Report each line of the entries below that includes "ForceRemoveIntermediateContainers".
[INFORMATION SUPPLIED — start]
(* ===== verification/Commands.v ===== *)
(** * The commands

    Model of [src/cmd/buildfarm]: the variables of package main, the hooks
    which run before and after a command, the commands themselves, and
    [main] from the point at which the command line has been parsed.  The
    world of the farm and its builders is the outside; what the commands use
    of containers/storage, buildah, the operating system and cobra's help is
    the class [CommandHost] over it.  The storage hooks are those of
    [store_supported.go]. *)

From S2P Require Import Prelude GoStrings MultiError Group Types Engine Static Farm FarmBuild Paths.

(** ** The variables of package main *)

(** [globalSettings]. *)
Record settings := mk_settings {
  debug : bool;
  local : bool;
  farmName : string;
  adHocFarmNodes : list string
}.

(** The [cli] field of [buildOptions]. *)
Record build_cli := mk_build_cli {
  BuildArg : list string;
  cli_CacheFrom : list string;
  cli_CacheTo : list string;
  Isolation : string;
  Network : string
}.

Record buildOptions := mk_buildOptions {
  output : string;
  dockerfiles : list string;
  bo_options : BuildOptions;
  platforms : list string;
  cli : build_cli
}.

(** [buildOpts] as the flags of the build command leave it when none of them
    is given: registering a flag stores its default. *)
Definition default_buildOpts : buildOptions := {|
  output := EmptyString;
  dockerfiles := [];
  bo_options := {|
    OutputFormat := EmptyString;
    Out := None;
    Err := None;
    ForceRemoveIntermediateContainers := true;
    RemoveIntermediateContainers := true;
    RemoveIntermediateImages := true;
    PruneImagesOnSuccess := false;
    Platforms := [];
    Pull := false;
    IIDFile := EmptyString;
    ContextDirectory := EmptyString;
    Labels := [];
    Args := None;
    ShmSize := EmptyString;
    Ulimit := [];
    Memory := 0;
    MemorySwap := 0;
    CPUShares := 0;
    CPUQuota := 0;
    CPUPeriod := 0;
    CPUSetCPUs := EmptyString;
    CPUSetMems := EmptyString;
    CgroupParent := EmptyString;
    NoCache := false;
    Quiet := false;
    CacheFrom := [];
    CacheTo := [];
    AddHost := [];
    Target := EmptyString;
    ConfigureNetwork := None
  |};
  platforms := [];
  cli := mk_build_cli [] [] [] EmptyString EmptyString
|}.

(** The flags of [main] and of the prune command. *)
Definition default_settings : settings := mk_settings false false EmptyString [].
Definition default_pruneOptions : PruneImageOptions := mk_PruneImageOptions false.

(** What is printed: text, or the message of an error. *)
Inductive out_item := Text (s : string) | ErrorText (e : error).

Inductive log_level := InfoLevel | DebugLevel.

Record globals (B Store : Type) := mk_globals {
  globalStorageOptions : option StoreOptions;
  globalFarm : option (Farm B);
  globalSettings : settings;
  globalStore : option Store;
  buildOpts : buildOptions;
  pruneOptions : PruneImageOptions;
  logLevel : log_level;
  stdout : list out_item;
  stderr : list out_item
}.
Arguments mk_globals {B Store}.
Arguments globalStorageOptions {B Store}.
Arguments globalFarm {B Store}.
Arguments globalSettings {B Store}.
Arguments globalStore {B Store}.
Arguments buildOpts {B Store}.
Arguments pruneOptions {B Store}.
Arguments logLevel {B Store}.
Arguments stdout {B Store}.
Arguments stderr {B Store}.

(** Assignments to single variables and fields. *)
Section Assignments.
Context {B Store : Type}.
Implicit Types g : globals B Store.

Definition set_storage (o : option StoreOptions) g :=
  mk_globals o (globalFarm g) (globalSettings g) (globalStore g) (buildOpts g) (pruneOptions g)
    (logLevel g) (stdout g) (stderr g).
Definition set_farm (f : option (Farm B)) g :=
  mk_globals (globalStorageOptions g) f (globalSettings g) (globalStore g) (buildOpts g)
    (pruneOptions g) (logLevel g) (stdout g) (stderr g).
Definition set_settings (s : settings) g :=
  mk_globals (globalStorageOptions g) (globalFarm g) s (globalStore g) (buildOpts g)
    (pruneOptions g) (logLevel g) (stdout g) (stderr g).
Definition set_store (s : option Store) g :=
  mk_globals (globalStorageOptions g) (globalFarm g) (globalSettings g) s (buildOpts g)
    (pruneOptions g) (logLevel g) (stdout g) (stderr g).
Definition set_buildOpts (o : buildOptions) g :=
  mk_globals (globalStorageOptions g) (globalFarm g) (globalSettings g) (globalStore g) o
    (pruneOptions g) (logLevel g) (stdout g) (stderr g).
Definition set_level (l : log_level) g :=
  mk_globals (globalStorageOptions g) (globalFarm g) (globalSettings g) (globalStore g)
    (buildOpts g) (pruneOptions g) l (stdout g) (stderr g).
Definition print_out (l : list out_item) g :=
  mk_globals (globalStorageOptions g) (globalFarm g) (globalSettings g) (globalStore g)
    (buildOpts g) (pruneOptions g) (logLevel g) (stdout g ++ l) (stderr g).
Definition print_err (l : list out_item) g :=
  mk_globals (globalStorageOptions g) (globalFarm g) (globalSettings g) (globalStore g)
    (buildOpts g) (pruneOptions g) (logLevel g) (stdout g) (stderr g ++ l).
End Assignments.

Definition set_farmName (name : string) (s : settings) : settings :=
  mk_settings (debug s) (local s) name (adHocFarmNodes s).

Definition set_options (o : BuildOptions) (b : buildOptions) : buildOptions :=
  mk_buildOptions (output b) (dockerfiles b) o (platforms b) (cli b).
Definition add_dockerfile (f : string) (b : buildOptions) : buildOptions :=
  mk_buildOptions (output b) (dockerfiles b ++ [f]) (bo_options b) (platforms b) (cli b).

(** The five fields of the build options which the build command sets. *)
Definition set_fields (dir : string) (args : option (gmap string string))
    (from to : list string) (network : option bool) (o : BuildOptions) : BuildOptions :=
  mk_BuildOptions (OutputFormat o) (Out o) (Err o)
    (ForceRemoveIntermediateContainers o) (RemoveIntermediateContainers o)
    (RemoveIntermediateImages o) (PruneImagesOnSuccess o) (Platforms o) (Pull o) (IIDFile o)
    dir (Labels o) args (ShmSize o) (Ulimit o) (Memory o) (MemorySwap o)
    (CPUShares o) (CPUQuota o) (CPUPeriod o) (CPUSetCPUs o) (CPUSetMems o) (CgroupParent o)
    (NoCache o) (Quiet o) from to (AddHost o) (Target o) network.

Definition set_ContextDirectory dir o :=
  set_fields dir (Args o) (CacheFrom o) (CacheTo o) (ConfigureNetwork o) o.
Definition set_Args args o :=
  set_fields (ContextDirectory o) args (CacheFrom o) (CacheTo o) (ConfigureNetwork o) o.
Definition add_CacheFrom ref o :=
  set_fields (ContextDirectory o) (Args o) (CacheFrom o ++ [ref]) (CacheTo o) (ConfigureNetwork o) o.
Definition add_CacheTo ref o :=
  set_fields (ContextDirectory o) (Args o) (CacheFrom o) (CacheTo o ++ [ref]) (ConfigureNetwork o) o.
Definition set_ConfigureNetwork b o :=
  set_fields (ContextDirectory o) (Args o) (CacheFrom o) (CacheTo o) (Some b) o.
[INFORMATION SUPPLIED — finish]
### SOLUTION TO THIS TASK:
    ForceRemoveIntermediateContainers := true;
    (ForceRemoveIntermediateContainers o) (RemoveIntermediateContainers o)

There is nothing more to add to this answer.